### Task to complete
Set down exactly the lines in the records below that run from the line with "map_lookup_filter_None. by left." to the line with "- intros p [<-|[_", inclusive, and nothing more.

### Source data
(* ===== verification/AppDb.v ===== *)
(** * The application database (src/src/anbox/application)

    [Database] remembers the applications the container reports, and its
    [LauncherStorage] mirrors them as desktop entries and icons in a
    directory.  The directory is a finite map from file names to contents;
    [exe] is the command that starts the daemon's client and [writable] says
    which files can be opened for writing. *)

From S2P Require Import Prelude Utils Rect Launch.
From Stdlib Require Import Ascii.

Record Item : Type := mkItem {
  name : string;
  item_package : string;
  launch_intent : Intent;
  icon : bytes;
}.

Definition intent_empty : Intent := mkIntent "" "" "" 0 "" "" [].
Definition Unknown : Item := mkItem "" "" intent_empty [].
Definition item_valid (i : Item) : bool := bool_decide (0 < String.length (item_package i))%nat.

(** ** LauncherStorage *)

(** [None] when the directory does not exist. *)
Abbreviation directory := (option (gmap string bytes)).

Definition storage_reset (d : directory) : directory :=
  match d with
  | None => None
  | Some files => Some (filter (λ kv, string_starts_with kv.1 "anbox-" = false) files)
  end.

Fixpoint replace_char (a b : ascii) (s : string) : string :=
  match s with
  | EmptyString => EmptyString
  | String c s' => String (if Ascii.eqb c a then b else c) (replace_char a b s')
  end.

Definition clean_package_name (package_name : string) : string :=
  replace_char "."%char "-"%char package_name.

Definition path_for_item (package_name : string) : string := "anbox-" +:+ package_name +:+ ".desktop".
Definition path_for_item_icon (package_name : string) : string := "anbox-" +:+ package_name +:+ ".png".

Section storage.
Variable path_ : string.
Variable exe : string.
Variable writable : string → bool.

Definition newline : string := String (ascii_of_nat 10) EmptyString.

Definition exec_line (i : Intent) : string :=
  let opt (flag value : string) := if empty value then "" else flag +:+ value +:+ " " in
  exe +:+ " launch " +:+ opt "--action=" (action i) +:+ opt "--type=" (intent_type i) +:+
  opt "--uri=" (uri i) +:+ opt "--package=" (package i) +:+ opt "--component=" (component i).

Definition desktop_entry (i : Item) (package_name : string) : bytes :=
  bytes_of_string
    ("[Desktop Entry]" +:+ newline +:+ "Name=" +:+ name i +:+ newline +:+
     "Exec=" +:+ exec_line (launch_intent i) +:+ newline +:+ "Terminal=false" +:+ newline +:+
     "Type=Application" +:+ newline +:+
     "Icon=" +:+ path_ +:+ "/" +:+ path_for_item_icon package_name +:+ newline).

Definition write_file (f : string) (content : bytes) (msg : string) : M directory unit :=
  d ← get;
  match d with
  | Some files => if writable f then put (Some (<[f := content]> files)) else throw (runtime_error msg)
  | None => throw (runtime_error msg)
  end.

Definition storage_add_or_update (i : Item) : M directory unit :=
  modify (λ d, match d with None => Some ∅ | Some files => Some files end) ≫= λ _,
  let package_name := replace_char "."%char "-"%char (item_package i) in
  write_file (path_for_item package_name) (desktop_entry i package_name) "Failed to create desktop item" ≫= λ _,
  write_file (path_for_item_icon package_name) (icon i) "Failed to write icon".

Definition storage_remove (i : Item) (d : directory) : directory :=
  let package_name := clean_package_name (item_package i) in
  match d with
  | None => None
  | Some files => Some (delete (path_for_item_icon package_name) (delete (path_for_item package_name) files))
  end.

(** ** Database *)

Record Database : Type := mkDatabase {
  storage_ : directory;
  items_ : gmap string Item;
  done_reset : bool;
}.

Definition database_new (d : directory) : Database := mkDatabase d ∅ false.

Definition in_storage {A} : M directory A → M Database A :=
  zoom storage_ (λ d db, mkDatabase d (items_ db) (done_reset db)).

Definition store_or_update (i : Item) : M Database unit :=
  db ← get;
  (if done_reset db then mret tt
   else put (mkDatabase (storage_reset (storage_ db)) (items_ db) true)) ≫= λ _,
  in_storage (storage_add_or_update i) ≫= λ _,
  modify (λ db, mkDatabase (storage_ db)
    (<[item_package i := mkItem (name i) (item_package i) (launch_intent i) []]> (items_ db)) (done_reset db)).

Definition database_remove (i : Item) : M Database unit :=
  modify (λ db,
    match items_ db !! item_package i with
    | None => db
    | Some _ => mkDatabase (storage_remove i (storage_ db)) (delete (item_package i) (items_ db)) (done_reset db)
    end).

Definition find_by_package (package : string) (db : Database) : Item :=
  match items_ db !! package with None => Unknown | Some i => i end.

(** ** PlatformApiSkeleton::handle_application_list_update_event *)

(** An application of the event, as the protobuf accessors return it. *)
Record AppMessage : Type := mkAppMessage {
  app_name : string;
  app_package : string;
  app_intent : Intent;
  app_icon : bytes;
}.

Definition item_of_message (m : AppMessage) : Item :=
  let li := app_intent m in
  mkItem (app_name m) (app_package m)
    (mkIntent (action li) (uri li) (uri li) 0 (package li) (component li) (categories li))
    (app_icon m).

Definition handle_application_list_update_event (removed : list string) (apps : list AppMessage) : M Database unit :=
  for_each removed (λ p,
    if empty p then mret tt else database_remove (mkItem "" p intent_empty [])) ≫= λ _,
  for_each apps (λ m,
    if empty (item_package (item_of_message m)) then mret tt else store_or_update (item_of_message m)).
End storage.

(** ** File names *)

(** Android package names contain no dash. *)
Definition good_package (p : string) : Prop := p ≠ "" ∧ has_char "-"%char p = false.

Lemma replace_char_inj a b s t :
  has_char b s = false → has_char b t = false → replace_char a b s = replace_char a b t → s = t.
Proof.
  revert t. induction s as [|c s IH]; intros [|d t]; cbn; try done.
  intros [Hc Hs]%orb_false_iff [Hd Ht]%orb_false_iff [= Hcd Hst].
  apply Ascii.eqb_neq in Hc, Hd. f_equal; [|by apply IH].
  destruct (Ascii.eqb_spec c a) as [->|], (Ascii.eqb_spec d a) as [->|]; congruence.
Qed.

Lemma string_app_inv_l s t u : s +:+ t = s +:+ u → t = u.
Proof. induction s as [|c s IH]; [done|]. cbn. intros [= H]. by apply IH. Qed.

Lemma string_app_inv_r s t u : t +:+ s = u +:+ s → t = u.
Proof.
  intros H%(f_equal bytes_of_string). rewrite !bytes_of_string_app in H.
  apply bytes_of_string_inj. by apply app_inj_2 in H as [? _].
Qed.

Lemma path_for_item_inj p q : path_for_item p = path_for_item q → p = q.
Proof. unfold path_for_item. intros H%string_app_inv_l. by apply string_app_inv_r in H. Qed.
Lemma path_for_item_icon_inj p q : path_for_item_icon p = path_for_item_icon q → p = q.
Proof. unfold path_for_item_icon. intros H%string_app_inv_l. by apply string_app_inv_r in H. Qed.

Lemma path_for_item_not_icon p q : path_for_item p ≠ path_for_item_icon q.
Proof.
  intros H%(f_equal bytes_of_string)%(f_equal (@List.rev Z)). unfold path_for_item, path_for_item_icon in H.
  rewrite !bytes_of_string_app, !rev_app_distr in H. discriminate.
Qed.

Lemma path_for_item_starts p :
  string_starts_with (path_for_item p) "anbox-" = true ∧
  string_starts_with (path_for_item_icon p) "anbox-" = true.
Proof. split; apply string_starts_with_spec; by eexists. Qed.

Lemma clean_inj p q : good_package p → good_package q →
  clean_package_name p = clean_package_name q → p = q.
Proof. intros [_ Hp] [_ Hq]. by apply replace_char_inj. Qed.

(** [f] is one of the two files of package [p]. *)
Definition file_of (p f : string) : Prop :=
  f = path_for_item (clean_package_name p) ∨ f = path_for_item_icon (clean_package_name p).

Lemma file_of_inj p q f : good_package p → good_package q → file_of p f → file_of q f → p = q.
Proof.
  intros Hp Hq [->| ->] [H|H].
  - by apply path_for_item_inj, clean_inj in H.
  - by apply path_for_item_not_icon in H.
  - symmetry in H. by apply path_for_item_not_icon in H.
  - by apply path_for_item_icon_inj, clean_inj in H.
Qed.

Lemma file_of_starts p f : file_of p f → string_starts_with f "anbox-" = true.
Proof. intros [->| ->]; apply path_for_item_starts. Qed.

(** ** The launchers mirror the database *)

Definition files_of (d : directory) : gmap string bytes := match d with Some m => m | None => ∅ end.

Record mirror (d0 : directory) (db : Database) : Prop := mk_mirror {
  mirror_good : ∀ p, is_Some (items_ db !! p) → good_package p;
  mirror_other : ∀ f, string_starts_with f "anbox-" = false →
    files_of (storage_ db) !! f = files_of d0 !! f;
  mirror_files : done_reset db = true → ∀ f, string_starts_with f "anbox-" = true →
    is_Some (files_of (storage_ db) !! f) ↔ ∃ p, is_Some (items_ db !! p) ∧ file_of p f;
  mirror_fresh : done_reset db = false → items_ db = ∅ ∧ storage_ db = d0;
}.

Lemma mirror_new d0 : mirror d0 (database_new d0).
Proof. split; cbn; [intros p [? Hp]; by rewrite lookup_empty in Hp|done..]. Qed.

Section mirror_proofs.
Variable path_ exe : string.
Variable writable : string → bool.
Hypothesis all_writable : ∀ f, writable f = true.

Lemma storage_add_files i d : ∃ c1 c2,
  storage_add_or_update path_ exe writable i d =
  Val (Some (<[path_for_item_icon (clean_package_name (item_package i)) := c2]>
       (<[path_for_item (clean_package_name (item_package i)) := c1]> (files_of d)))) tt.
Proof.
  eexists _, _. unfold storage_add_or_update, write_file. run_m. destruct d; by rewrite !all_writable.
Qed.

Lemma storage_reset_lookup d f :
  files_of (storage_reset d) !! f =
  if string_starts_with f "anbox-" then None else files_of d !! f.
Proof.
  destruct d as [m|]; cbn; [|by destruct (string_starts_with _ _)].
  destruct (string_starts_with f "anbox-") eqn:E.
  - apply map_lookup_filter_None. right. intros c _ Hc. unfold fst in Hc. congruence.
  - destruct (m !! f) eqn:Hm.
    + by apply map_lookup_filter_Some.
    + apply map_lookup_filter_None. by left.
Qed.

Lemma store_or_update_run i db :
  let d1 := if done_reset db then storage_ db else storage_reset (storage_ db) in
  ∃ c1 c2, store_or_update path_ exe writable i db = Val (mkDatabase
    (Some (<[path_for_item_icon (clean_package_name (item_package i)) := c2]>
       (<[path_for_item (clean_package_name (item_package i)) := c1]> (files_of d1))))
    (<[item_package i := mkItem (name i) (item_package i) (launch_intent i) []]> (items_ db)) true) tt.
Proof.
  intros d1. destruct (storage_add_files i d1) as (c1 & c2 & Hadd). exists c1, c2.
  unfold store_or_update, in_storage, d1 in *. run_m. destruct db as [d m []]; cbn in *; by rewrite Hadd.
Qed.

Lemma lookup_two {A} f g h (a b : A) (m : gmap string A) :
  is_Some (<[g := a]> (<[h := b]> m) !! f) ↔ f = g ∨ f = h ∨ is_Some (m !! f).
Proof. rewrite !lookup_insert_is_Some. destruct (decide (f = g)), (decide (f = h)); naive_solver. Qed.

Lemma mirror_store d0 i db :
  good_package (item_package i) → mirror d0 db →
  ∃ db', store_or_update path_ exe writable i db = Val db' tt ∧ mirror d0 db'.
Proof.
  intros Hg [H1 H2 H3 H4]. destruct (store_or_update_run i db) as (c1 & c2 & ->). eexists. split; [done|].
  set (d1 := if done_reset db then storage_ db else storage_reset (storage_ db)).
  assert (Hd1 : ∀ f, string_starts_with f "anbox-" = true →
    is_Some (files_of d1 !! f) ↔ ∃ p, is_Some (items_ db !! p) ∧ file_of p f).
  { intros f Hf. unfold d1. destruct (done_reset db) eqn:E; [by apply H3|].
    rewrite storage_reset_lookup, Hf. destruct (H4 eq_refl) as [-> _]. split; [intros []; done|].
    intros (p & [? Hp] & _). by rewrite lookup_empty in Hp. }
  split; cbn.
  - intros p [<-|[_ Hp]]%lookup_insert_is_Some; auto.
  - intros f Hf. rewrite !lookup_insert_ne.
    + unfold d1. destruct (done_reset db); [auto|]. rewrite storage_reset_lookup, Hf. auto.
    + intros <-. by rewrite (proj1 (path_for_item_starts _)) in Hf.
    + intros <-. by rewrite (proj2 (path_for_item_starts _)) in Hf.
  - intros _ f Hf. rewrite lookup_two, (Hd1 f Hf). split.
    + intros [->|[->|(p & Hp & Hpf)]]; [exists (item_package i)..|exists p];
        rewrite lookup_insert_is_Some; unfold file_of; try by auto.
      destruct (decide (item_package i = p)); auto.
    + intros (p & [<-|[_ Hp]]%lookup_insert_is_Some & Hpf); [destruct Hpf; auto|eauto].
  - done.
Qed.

### The answer
    + apply map_lookup_filter_None. by left.
Qed.

Lemma store_or_update_run i db :
  let d1 := if done_reset db then storage_ db else storage_reset (storage_ db) in
  ∃ c1 c2, store_or_update path_ exe writable i db = Val (mkDatabase
    (Some (<[path_for_item_icon (clean_package_name (item_package i)) := c2]>
       (<[path_for_item (clean_package_name (item_package i)) := c1]> (files_of d1))))
    (<[item_package i := mkItem (name i) (item_package i) (launch_intent i) []]> (items_ db)) true) tt.
Proof.
  intros d1. destruct (storage_add_files i d1) as (c1 & c2 & Hadd). exists c1, c2.
  unfold store_or_update, in_storage, d1 in *. run_m. destruct db as [d m []]; cbn in *; by rewrite Hadd.
Qed.

Lemma lookup_two {A} f g h (a b : A) (m : gmap string A) :
  is_Some (<[g := a]> (<[h := b]> m) !! f) ↔ f = g ∨ f = h ∨ is_Some (m !! f).
Proof. rewrite !lookup_insert_is_Some. destruct (decide (f = g)), (decide (f = h)); naive_solver. Qed.

Lemma mirror_store d0 i db :
  good_package (item_package i) → mirror d0 db →
  ∃ db', store_or_update path_ exe writable i db = Val db' tt ∧ mirror d0 db'.
Proof.
  intros Hg [H1 H2 H3 H4]. destruct (store_or_update_run i db) as (c1 & c2 & ->). eexists. split; [done|].
  set (d1 := if done_reset db then storage_ db else storage_reset (storage_ db)).
  assert (Hd1 : ∀ f, string_starts_with f "anbox-" = true →
    is_Some (files_of d1 !! f) ↔ ∃ p, is_Some (items_ db !! p) ∧ file_of p f).
  { intros f Hf. unfold d1. destruct (done_reset db) eqn:E; [by apply H3|].
    rewrite storage_reset_lookup, Hf. destruct (H4 eq_refl) as [-> _]. split; [intros []; done|].
    intros (p & [? Hp] & _). by rewrite lookup_empty in Hp. }
  split; cbn.
  - intros p [<-|[_ Hp]]%lookup_insert_is_Some; auto.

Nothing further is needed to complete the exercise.